The biggest thing is that the goals set by nurses should be SMART.
A SMART goal is:
- Specific
- Measurable
- Attainable
- Realistic
- Time-oriented
A nurse can quickly evaluate goals that follow these criteria. They need to set long-term goals and short-term goals.
Of course, the nurse should articulate this in an NCP, which explains the care needed and the risk factors the client faces. A well-outlined plan can help ensure good communication between nurses and the client’s health care team members.
4. Implementation
During the implementation stage, the nurse involved in client care puts the plan into action.
Based on the diagnosis and plan outlined in the above steps of the nursing process, the nurse predetermines medical nursing interventions that will help the client achieve their goals. This process often involves informing the client about their care (and why they’re receiving it) so they can better articulate whether the interventions work.
The interventions taken by nurses typically fall under a few different types of classifications:
- Interventions designed to target client behavior: Behavioral interventions help adjust client behavior for better health outcomes, such as helping with stress management or encouraging exercise.
- Interventions that help communities or families: These interventions help the client and those around them. This includes providing HIV education or helping family members better understand their loved one’s illness and how to care for them.
- Interventions to help patients in a clinical setting: Nurses follow interventions to help clients receive the best possible care in the hospital. For example, they might help clients adjust positions to avoid bed sores.
- Interventions to promote safety: Nurses also keep clients safe and free of harm in the clinical care setting.
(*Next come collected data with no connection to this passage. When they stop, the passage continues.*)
(** *** Preparation *)

Definition prepared (a : RequeueArgs) (t : TicketTask) : TicketTask :=
  let t := match a.(new_feedback) with
           | Some f => t <| review_feedback := Some f |> | None => t end in
  clear_gate_block_wait
    (if a.(reset_attempts) then t <| unproductive_attempts := 0%Z |> else t).

Definition prior_charge (a : RequeueArgs) (t : TicketTask) : Z * bool :=
  if a.(reset_attempts)
  then (t.(unproductive_attempts),
        opt_is t.(disposition)
          (DispatchSkipReason.skip_reason_value DispatchSkipReason.ATTEMPT_CAP_BLOCKED))
  else (0%Z, false).

Lemma prepare_effect a t :
  has_effect (requeue_prepare a) t (Done (prior_charge a t) (prepared a t) []).
Proof.
  intros evs n. rewrite app_nil_r.
  unfold requeue_prepare, prior_charge, prepared, _reset_unproductive_attempts.
  destruct (new_feedback a), (reset_attempts a); reflexivity.
Qed.

(** *** Adoption *)

Definition repin_of (c : ClientConfig) (a : RequeueArgs) (t : TicketTask)
  : exn + option Repinned :=
  match adopted_requeue_refusal t a with
  | inl e => inl e
  | inr true => inl RequeueStateError
  | inr false =>
      if a.(repin_adopted_head) then
        match t.(adopted_head_sha) with
        | None => inl RequeueStateError
        | Some old =>
            match branch_head_sha_on_origin
                    (resolve_feature_branch t.(ticket_id) (Some c) (Some t)) c with
            | None => inl RequeueStateError
            | Some head => if bool_decide (is_ancestor c old head = Some true)
                           then inr (Some (mkRepinned old head None))
                           else inl RequeueStateError
            end
        end
      else match a.(adopt_recheck) with
           | None => inr None
           | Some r =>
               if bool_decide (Some r.(aps_pr_url) = t.(adopted_pr_url))
                  && bool_decide (Some r.(aps_branch) = t.(branch))
               then let old := default "" t.(adopted_head_sha) in
                    inr (Some (mkRepinned old r.(aps_head_sha)
                                 (Some (classify_ancestry c old r.(aps_head_sha)))))
               else inl RequeueStateError
           end
  end.

Lemma repin_origin_run c t :
  has_effect (_repin_to_origin_head c) t
    match t.(adopted_head_sha) with
    | None => Refused RequeueStateError []
    | Some old =>
        match branch_head_sha_on_origin
                (resolve_feature_branch t.(ticket_id) (Some c) (Some t)) c with
        | None => Refused RequeueStateError []
        | Some head => if bool_decide (is_ancestor c old head = Some true)
                       then Done (mkRepinned old head None) (set_pin head t) []
                       else Refused RequeueStateError []
        end
    end.
Proof.
  apply effect_read_bind. cbn [id].
  destruct (adopted_head_sha t) as [old|]; [|apply effect_raise].
  destruct (branch_head_sha_on_origin _ c) as [head|]; [|apply effect_raise].
  destruct (bool_decide _); [apply effect_assign_ret|apply effect_raise].
Qed.

Lemma repin_recheck_run c r t :
  has_effect (_repin_to_recheck c r) t
    (if bool_decide (Some r.(aps_pr_url) = t.(adopted_pr_url))
        && bool_decide (Some r.(aps_branch) = t.(branch))
     then let old := default "" t.(adopted_head_sha) in
          Done (mkRepinned old r.(aps_head_sha)
                  (Some (classify_ancestry c old r.(aps_head_sha)))) (set_pin r.(aps_head_sha) t) []
     else Refused RequeueStateError []).
Proof.
  apply effect_read_bind. cbn [id].
  destruct (bool_decide (Some (aps_pr_url r) = _)); [|apply effect_raise].
  destruct (bool_decide (Some (aps_branch r) = _)); [apply effect_assign_ret|apply effect_raise].
Qed.

Definition repinned_row (r : option Repinned) (t : TicketTask) : TicketTask :=
  match r with Some p => set_pin p.(adopted_head_sha_new) t | None => t end.

Definition adopt_effect (c : ClientConfig) (a : RequeueArgs) (t : TicketTask)
  : Effect (option Repinned) :=
  match repin_of c a t with
  | inl e => Refused e []
  | inr r => Done r (repinned_row r t) []
  end.

Lemma adopt_run c a t : has_effect (apply_adopted_requeue c a) t (adopt_effect c a t).
Proof.
  unfold adopt_effect, repin_of, apply_adopted_requeue.
  apply effect_read_bind, effect_sum_bind. cbn [id].
  destruct (adopted_requeue_refusal t a) as [e|[]]; [done|apply effect_raise|].
  destruct (repin_adopted_head a); [|destruct (adopt_recheck a) as [r|]].
  - eapply effect_eq; [apply effect_fmap, repin_origin_run|].
    destruct (adopted_head_sha t); [|done]. destruct (branch_head_sha_on_origin _ c); [|done].
    by destruct (bool_decide _).
  - eapply effect_eq; [apply effect_fmap, repin_recheck_run|].
    by destruct (bool_decide _ && bool_decide _).
  - apply effect_ret.
Qed.

(** *** The stage *)

Definition plan_move (c : ClientConfig) (a : RequeueArgs) (stages : list StageT)
  (t : TicketTask) : exn + Move :=
  match a.(stage_override) with
  | None => inr Stay
  | Some v =>
      match Stage.of_value v with
      | None => inl ValueError
      | Some s =>
          match _classify_requeue_move t stages s a.(allow_regress) a.(infer_regress) with
          | inl e => inl e
          | inr true => inr (Back s)
          | inr false => if impl_bypass_refused t c stages s then inl RequeueStageError
                         else inr (Forward s)
          end
      end
  end.

Definition merge_flag (c : ClientConfig) (t : TicketTask) : bool :=
  bool_decide (t.(stage) = Stage.FINALIZE)
  && bool_decide (merge_in_progress (resolve_task_worktree t (Some c)) = Some true).

Definition move_row (c : ClientConfig) (stages : list StageT) (m : Move) (t : TicketTask)
  : TicketTask :=
  match m with
  | Stay => t
  | Forward s => lift_high_water stages s (move_stage s t)
  | Back s => regress_row s (merge_flag c t) t
  end.

Definition move_events (c : ClientConfig) (stages : list StageT) (m : Move) (t : TicketTask)
  : list event :=
  match m with
  | Stay => []
  | Forward s => stage_change_events t t.(stage) s "advance"
  | Back s =>
      pend_events false (count_regress s (merge_flag c t) t.(stage) (move_stage s t))
      ++ stage_change_events t t.(stage) s "regress"
  end.

Lemma classify_inr t stages s reg inf b :
  _classify_requeue_move t stages s reg inf = inr b →
  t.(stage) ∈ stages ∧ s ∈ stages ∧ b = stage_before stages s t.(stage)
  ∧ (b = true → reg || inf = true ∧ t.(status) ∈ _APPROVABLE_STATUSES).
Proof.
  unfold _classify_requeue_move, _validate_requeue_stages.
  destruct (bool_decide (stage t ∈ stages)) eqn:E1; [|done].
  destruct (bool_decide (s ∈ stages)) eqn:E2; [|done]. cbn.
  apply bool_decide_eq_true in E1, E2.
  destruct (stage_before stages s (stage t)); cbn; [|intros [= <-]; done].
  destruct (reg || inf) eqn:E3; [|done]. cbn.
  destruct (bool_decide (status t ∈ _)) eqn:E4; [|done]. apply bool_decide_eq_true in E4.
  by intros [= <-].
Qed.

Lemma stage_change_same t t' old new dir :
  t'.(ticket_id) = t.(ticket_id) → t'.(client) = t.(client) →
  stage_change_events t' old new dir = stage_change_events t old new dir.
Proof. unfold stage_change_events. by intros -> ->. Qed.

Lemma advance_stage_effect stages s t :
  s ∈ stages →
  has_effect (_advance_stage stages s) t
    (Done t.(stage) (lift_high_water stages s (move_stage s t))
       (stage_change_events t t.(stage) s "advance")).
Proof.
  intros Hin evs n. unfold _advance_stage, _consume_red_recovery_evidence.
  run_reads. rewrite (bind_run _ _ _ _ _ (raise_high_water_run _ _ _ _ _ Hin)).
  change (consume_red_recovery_evidence (t <| stage := s |>) t.(stage) s) with (move_stage s t).
  run_step @emit_stage_change_run.
  rewrite (stage_change_same t); [done|by autorewrite with row..].
Qed.

Lemma count_regress_keys s mc old t :
  (count_regress s mc old t).(ticket_id) = t.(ticket_id)
  ∧ (count_regress s mc old t).(client) = t.(client)
  ∧ (count_regress s mc old t).(lane) = t.(lane).
Proof. unfold count_regress. by repeat case_match. Qed.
For example, they may create a fall prevention plan or ensure that clients with allergies receive medication without allergic reactions.
- Interventions to help patients physically: Interventions to improve the client’s physical health include inserting an IV or assisting the client with hygiene.
The Nursing Interventions Classification (NIC) publication helps create a standardized process for describing clients’ problems. This can help a nurse easily use the notes produced by other nurses, see the nursing diagnosis, and apply the recommended interventions because everyone has a common vocabulary to work with.
This can aid communication between nurses and provide more consistent care.
Rationales for Nursing Interventions
Nursing rationales provide the reasoning behind specific actions taken in patient care. They are grounded in evidence-based practice and tailored to the patient’s individual needs.
For example, administering medication may be justified by the need to alleviate pain, lower a fever, or combat an infection.
5. Evaluation
Finally, nurses will need to continually monitor and evaluate the success of interventions to ensure that they are effective.
During the evaluation phase, nurses should compare the client outcomes they see with the desired outcomes they identified as goals during the planning stage. This means nurses should regularly reassess clients to determine whether they need to adjust the plan.
Study tip: To help you remember the steps of the nursing process, use the acronym ADPIE (assessment, diagnosis, planning, implementation, and evaluation).